• Brief
Set down exactly the lines below between the line holding "(** [acquire] of" and the line holding "the waiter is", inclusive; no other line belongs in the answer.
Material to process Start Marker
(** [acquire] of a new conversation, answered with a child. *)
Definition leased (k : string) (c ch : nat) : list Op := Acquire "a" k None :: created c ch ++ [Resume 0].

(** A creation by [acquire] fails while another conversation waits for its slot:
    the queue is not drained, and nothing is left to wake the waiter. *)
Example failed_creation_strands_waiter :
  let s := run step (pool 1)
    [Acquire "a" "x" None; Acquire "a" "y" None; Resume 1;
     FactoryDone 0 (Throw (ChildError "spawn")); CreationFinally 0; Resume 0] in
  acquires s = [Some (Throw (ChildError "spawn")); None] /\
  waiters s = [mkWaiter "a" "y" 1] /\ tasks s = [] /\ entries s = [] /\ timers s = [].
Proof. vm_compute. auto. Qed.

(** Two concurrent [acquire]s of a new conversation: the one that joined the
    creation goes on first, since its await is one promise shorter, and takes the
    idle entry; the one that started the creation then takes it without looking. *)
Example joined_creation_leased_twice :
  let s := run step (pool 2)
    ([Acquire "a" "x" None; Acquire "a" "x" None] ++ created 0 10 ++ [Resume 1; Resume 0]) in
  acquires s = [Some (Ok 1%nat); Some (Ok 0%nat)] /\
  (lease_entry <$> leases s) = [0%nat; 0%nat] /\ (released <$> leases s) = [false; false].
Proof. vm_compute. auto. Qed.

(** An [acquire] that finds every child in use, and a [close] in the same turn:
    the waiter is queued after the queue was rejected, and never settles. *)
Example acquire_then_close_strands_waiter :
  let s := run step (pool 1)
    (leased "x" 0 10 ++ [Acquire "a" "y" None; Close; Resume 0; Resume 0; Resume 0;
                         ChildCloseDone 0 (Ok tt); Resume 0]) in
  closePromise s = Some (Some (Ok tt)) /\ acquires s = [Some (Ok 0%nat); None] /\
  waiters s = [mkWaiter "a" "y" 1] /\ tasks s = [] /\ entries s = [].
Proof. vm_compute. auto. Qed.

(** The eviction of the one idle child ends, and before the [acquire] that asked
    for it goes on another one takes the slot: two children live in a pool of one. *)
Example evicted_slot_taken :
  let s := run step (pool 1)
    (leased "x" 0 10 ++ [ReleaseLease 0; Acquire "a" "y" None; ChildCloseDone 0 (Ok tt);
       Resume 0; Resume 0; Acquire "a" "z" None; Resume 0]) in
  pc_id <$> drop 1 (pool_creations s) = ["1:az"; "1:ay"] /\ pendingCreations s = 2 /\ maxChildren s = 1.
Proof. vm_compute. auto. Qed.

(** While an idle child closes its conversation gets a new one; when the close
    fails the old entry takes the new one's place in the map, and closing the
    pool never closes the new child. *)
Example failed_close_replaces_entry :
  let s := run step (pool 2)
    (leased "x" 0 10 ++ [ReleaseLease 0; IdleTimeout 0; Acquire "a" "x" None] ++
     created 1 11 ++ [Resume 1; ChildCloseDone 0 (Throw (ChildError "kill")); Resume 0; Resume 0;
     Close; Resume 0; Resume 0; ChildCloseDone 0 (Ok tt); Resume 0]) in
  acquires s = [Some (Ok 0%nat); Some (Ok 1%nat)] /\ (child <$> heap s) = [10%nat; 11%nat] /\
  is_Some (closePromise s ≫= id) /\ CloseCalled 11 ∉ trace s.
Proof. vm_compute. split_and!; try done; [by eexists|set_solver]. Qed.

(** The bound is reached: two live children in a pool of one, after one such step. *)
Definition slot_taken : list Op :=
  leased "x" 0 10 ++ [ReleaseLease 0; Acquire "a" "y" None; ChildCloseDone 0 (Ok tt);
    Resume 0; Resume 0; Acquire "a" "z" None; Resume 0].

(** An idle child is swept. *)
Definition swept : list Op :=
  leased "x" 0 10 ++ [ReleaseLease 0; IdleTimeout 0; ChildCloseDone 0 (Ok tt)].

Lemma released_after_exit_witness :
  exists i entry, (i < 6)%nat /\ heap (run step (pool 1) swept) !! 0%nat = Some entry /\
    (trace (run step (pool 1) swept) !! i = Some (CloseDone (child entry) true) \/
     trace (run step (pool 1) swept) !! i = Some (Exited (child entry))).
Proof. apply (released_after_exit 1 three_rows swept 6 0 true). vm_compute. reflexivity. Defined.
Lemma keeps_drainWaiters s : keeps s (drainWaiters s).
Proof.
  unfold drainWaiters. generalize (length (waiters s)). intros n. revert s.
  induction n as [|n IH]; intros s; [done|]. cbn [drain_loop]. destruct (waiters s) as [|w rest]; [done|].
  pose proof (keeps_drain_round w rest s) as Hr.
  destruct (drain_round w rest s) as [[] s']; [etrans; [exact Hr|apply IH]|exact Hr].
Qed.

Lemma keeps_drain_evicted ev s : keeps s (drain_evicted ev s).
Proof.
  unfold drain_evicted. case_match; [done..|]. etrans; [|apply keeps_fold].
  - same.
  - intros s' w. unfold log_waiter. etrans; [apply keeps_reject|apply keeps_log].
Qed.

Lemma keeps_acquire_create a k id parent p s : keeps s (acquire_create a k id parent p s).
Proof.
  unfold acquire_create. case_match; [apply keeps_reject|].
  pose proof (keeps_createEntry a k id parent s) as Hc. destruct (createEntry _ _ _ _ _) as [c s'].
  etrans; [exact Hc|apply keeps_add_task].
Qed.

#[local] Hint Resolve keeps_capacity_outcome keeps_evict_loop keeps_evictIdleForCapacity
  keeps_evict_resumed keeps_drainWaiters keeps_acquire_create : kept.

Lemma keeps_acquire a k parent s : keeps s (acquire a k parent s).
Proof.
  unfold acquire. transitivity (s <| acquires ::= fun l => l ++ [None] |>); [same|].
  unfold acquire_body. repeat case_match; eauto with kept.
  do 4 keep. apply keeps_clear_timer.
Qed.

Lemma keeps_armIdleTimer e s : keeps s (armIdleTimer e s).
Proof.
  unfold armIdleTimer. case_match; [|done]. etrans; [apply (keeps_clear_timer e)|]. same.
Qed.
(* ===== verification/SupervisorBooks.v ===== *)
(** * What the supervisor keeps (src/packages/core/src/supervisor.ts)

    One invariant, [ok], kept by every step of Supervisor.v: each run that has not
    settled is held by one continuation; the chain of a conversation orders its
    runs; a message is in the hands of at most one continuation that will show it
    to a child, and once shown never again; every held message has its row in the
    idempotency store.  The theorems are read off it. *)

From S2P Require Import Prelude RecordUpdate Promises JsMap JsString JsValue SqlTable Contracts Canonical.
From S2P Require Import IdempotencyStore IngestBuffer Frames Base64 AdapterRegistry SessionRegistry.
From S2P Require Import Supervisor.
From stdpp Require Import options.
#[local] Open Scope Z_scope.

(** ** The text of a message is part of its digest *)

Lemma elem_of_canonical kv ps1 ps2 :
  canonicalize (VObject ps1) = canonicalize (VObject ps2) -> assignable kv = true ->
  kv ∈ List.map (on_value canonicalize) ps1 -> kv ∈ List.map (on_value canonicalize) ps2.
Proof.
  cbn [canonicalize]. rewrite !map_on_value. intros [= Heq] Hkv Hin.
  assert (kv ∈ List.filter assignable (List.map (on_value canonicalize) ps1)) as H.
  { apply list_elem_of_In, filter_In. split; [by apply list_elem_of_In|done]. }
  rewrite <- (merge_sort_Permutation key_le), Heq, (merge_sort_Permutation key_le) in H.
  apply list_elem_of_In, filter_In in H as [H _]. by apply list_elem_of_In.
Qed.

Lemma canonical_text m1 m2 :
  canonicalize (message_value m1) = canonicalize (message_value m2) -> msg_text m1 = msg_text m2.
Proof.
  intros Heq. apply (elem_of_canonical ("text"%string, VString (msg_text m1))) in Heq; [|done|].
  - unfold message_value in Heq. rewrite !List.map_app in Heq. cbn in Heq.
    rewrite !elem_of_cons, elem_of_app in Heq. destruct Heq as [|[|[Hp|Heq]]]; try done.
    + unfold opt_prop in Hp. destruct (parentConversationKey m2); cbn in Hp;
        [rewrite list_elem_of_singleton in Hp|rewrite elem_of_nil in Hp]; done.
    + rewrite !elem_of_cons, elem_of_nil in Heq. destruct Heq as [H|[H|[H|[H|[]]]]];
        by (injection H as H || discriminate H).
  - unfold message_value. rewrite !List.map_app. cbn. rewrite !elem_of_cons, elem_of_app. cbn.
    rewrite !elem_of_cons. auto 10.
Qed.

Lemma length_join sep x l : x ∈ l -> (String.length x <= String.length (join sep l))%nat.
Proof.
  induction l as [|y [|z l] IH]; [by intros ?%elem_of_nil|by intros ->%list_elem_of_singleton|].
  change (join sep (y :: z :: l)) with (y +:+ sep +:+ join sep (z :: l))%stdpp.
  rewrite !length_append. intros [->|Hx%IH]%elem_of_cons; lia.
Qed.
Material to process End Marker
Material to process Start Marker
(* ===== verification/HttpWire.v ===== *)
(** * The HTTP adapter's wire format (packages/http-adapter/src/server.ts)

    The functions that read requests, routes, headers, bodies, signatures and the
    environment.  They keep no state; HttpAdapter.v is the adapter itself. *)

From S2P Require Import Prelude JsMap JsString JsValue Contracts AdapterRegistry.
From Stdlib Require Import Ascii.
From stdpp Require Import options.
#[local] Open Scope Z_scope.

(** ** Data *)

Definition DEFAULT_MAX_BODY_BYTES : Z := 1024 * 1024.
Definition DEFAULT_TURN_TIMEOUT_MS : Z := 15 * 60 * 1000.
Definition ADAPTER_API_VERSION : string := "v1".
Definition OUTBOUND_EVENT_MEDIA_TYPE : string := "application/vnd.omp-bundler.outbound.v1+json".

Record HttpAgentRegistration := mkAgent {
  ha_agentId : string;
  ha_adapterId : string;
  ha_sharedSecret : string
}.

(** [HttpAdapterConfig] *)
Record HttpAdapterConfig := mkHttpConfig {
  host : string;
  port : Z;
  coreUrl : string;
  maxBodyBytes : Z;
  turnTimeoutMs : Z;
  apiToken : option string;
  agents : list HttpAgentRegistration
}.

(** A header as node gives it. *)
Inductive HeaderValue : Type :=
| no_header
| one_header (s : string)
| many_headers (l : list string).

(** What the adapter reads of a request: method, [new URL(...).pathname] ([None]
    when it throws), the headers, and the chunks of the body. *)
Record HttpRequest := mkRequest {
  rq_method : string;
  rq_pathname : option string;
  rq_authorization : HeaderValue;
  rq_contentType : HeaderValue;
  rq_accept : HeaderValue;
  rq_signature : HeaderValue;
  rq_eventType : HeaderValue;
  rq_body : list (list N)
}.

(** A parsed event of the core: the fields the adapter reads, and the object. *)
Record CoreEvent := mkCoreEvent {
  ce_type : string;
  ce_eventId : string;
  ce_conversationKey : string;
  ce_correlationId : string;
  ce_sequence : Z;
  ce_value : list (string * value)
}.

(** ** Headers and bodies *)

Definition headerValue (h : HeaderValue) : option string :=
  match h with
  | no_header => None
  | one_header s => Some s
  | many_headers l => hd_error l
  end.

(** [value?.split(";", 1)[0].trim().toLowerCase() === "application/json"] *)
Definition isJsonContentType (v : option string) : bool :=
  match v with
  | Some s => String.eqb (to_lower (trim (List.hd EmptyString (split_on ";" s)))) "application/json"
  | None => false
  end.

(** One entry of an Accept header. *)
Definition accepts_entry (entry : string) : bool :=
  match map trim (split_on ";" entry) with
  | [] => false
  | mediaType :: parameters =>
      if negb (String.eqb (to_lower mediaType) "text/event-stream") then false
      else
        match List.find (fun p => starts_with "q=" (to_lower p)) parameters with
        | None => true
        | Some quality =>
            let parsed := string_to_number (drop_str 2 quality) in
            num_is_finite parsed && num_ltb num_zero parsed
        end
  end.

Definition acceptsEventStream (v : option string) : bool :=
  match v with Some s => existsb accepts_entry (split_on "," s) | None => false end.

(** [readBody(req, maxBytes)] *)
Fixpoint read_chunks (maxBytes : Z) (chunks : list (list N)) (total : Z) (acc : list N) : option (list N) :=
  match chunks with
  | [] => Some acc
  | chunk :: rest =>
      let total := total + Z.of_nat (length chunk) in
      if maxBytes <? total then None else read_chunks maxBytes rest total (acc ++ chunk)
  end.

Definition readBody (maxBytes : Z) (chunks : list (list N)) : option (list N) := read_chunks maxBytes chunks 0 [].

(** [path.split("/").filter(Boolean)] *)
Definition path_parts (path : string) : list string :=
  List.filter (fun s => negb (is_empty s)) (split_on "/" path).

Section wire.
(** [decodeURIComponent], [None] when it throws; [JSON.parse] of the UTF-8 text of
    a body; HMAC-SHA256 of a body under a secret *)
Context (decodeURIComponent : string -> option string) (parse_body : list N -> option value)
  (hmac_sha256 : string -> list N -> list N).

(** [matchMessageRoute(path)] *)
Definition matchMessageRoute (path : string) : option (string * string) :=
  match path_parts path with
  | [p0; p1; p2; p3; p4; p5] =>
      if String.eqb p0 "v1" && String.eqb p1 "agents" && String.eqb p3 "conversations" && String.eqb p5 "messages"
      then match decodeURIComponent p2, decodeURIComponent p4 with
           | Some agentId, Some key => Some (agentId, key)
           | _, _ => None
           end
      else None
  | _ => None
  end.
Material to process End Marker
Material to process Start Marker
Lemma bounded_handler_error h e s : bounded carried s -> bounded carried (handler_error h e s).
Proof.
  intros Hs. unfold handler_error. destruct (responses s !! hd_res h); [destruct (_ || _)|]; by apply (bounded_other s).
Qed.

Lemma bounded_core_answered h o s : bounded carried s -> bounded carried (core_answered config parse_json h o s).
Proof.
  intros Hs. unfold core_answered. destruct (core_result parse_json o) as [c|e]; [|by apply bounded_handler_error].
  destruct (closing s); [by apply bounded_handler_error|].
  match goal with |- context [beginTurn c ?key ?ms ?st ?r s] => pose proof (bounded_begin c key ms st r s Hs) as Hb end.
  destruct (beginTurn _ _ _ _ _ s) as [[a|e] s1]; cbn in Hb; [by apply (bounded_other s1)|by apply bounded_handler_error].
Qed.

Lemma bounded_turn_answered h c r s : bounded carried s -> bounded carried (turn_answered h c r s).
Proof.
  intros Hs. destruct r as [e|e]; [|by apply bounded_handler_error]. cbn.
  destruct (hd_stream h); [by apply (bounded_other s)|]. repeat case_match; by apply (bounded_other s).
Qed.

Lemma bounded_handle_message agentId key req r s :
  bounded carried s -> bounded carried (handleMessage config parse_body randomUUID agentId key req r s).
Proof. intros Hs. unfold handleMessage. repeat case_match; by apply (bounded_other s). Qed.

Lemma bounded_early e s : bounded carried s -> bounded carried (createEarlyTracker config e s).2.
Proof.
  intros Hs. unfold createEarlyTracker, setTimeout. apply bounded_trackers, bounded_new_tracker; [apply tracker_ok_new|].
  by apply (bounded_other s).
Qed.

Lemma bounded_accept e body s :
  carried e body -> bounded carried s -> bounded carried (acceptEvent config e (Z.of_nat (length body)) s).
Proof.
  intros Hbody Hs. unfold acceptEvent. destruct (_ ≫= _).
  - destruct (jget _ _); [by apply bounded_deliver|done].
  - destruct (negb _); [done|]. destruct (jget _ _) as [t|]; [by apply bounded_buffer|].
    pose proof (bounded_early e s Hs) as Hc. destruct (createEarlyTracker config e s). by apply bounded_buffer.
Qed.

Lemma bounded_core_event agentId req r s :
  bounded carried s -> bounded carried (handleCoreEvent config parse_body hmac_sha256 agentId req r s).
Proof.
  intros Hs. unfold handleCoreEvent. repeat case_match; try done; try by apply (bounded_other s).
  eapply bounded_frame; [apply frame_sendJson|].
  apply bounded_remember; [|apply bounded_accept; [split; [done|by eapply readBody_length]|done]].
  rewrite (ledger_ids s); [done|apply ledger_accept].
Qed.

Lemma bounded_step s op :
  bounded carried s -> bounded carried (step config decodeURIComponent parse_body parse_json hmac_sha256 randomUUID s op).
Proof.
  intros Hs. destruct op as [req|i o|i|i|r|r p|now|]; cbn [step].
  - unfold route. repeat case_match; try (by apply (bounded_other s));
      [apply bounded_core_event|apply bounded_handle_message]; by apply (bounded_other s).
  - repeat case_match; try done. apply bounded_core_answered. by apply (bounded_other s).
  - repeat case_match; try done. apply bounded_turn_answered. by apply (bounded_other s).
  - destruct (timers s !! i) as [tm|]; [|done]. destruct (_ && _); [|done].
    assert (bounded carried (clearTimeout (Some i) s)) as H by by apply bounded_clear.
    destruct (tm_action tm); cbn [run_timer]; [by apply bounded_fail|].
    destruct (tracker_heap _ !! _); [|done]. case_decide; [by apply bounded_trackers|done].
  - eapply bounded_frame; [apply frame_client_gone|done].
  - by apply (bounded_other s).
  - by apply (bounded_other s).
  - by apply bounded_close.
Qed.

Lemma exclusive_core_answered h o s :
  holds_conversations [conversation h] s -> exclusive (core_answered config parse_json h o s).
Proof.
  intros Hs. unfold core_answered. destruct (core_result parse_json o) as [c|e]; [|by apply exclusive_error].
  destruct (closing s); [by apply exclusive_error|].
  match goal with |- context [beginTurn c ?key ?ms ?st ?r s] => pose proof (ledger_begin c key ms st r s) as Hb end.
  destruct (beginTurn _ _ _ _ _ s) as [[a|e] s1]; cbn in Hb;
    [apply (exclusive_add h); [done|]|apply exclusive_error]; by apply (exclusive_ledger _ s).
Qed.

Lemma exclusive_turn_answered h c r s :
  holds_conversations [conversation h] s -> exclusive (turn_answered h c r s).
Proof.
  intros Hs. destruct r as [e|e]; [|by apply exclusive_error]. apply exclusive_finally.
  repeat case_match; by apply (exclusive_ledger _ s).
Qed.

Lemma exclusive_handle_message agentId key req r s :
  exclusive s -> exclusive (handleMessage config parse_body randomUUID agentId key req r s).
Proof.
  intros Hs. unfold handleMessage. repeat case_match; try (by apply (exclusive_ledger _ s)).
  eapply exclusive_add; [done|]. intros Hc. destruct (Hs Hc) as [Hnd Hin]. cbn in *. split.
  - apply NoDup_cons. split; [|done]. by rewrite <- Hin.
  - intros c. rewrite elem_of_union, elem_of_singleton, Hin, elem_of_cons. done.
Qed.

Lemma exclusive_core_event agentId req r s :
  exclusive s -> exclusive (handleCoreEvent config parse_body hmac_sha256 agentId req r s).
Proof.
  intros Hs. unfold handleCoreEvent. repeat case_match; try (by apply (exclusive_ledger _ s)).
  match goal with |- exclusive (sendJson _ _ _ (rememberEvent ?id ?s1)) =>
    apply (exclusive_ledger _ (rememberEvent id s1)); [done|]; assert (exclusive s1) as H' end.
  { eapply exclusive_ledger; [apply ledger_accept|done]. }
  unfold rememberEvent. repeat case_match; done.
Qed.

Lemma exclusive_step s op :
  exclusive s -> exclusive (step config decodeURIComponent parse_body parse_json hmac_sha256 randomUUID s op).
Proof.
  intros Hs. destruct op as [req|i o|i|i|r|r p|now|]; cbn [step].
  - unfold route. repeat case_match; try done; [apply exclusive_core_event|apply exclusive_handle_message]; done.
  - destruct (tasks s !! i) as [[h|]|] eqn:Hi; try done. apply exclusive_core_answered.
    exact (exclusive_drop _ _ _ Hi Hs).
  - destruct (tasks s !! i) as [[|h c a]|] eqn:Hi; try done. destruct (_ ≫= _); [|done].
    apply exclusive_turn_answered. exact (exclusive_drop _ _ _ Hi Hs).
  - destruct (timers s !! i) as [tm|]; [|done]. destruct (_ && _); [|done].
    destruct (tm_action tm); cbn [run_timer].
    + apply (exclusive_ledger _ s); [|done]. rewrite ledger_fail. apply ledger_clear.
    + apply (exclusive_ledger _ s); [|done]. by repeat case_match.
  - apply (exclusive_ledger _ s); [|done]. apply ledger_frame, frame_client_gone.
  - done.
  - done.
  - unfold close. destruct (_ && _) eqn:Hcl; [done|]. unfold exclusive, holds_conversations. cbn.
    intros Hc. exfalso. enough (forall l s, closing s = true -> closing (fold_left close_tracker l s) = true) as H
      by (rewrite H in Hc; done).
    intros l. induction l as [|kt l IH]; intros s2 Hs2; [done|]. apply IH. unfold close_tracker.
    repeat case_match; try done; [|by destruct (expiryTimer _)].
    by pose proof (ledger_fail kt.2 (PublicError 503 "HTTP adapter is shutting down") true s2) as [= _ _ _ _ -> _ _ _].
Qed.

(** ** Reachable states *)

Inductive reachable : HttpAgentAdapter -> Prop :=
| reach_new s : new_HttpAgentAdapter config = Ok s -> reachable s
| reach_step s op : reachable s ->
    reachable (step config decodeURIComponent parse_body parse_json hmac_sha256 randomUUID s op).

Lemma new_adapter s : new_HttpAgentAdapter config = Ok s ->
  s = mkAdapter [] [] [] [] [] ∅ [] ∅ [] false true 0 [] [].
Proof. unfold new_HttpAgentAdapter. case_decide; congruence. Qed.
Material to process End Marker
• Exercise solution
(** [acquire] of a new conversation, answered with a child. *)
Definition leased (k : string) (c ch : nat) : list Op := Acquire "a" k None :: created c ch ++ [Resume 0].

(** A creation by [acquire] fails while another conversation waits for its slot:
    the queue is not drained, and nothing is left to wake the waiter. *)
Example failed_creation_strands_waiter :
  let s := run step (pool 1)
    [Acquire "a" "x" None; Acquire "a" "y" None; Resume 1;
     FactoryDone 0 (Throw (ChildError "spawn")); CreationFinally 0; Resume 0] in
  acquires s = [Some (Throw (ChildError "spawn")); None] /\
  waiters s = [mkWaiter "a" "y" 1] /\ tasks s = [] /\ entries s = [] /\ timers s = [].
Proof. vm_compute. auto. Qed.

(** Two concurrent [acquire]s of a new conversation: the one that joined the
    creation goes on first, since its await is one promise shorter, and takes the
    idle entry; the one that started the creation then takes it without looking. *)
Example joined_creation_leased_twice :
  let s := run step (pool 2)
    ([Acquire "a" "x" None; Acquire "a" "x" None] ++ created 0 10 ++ [Resume 1; Resume 0]) in
  acquires s = [Some (Ok 1%nat); Some (Ok 0%nat)] /\
  (lease_entry <$> leases s) = [0%nat; 0%nat] /\ (released <$> leases s) = [false; false].
Proof. vm_compute. auto. Qed.

(** An [acquire] that finds every child in use, and a [close] in the same turn:
    the waiter is queued after the queue was rejected, and never settles. *)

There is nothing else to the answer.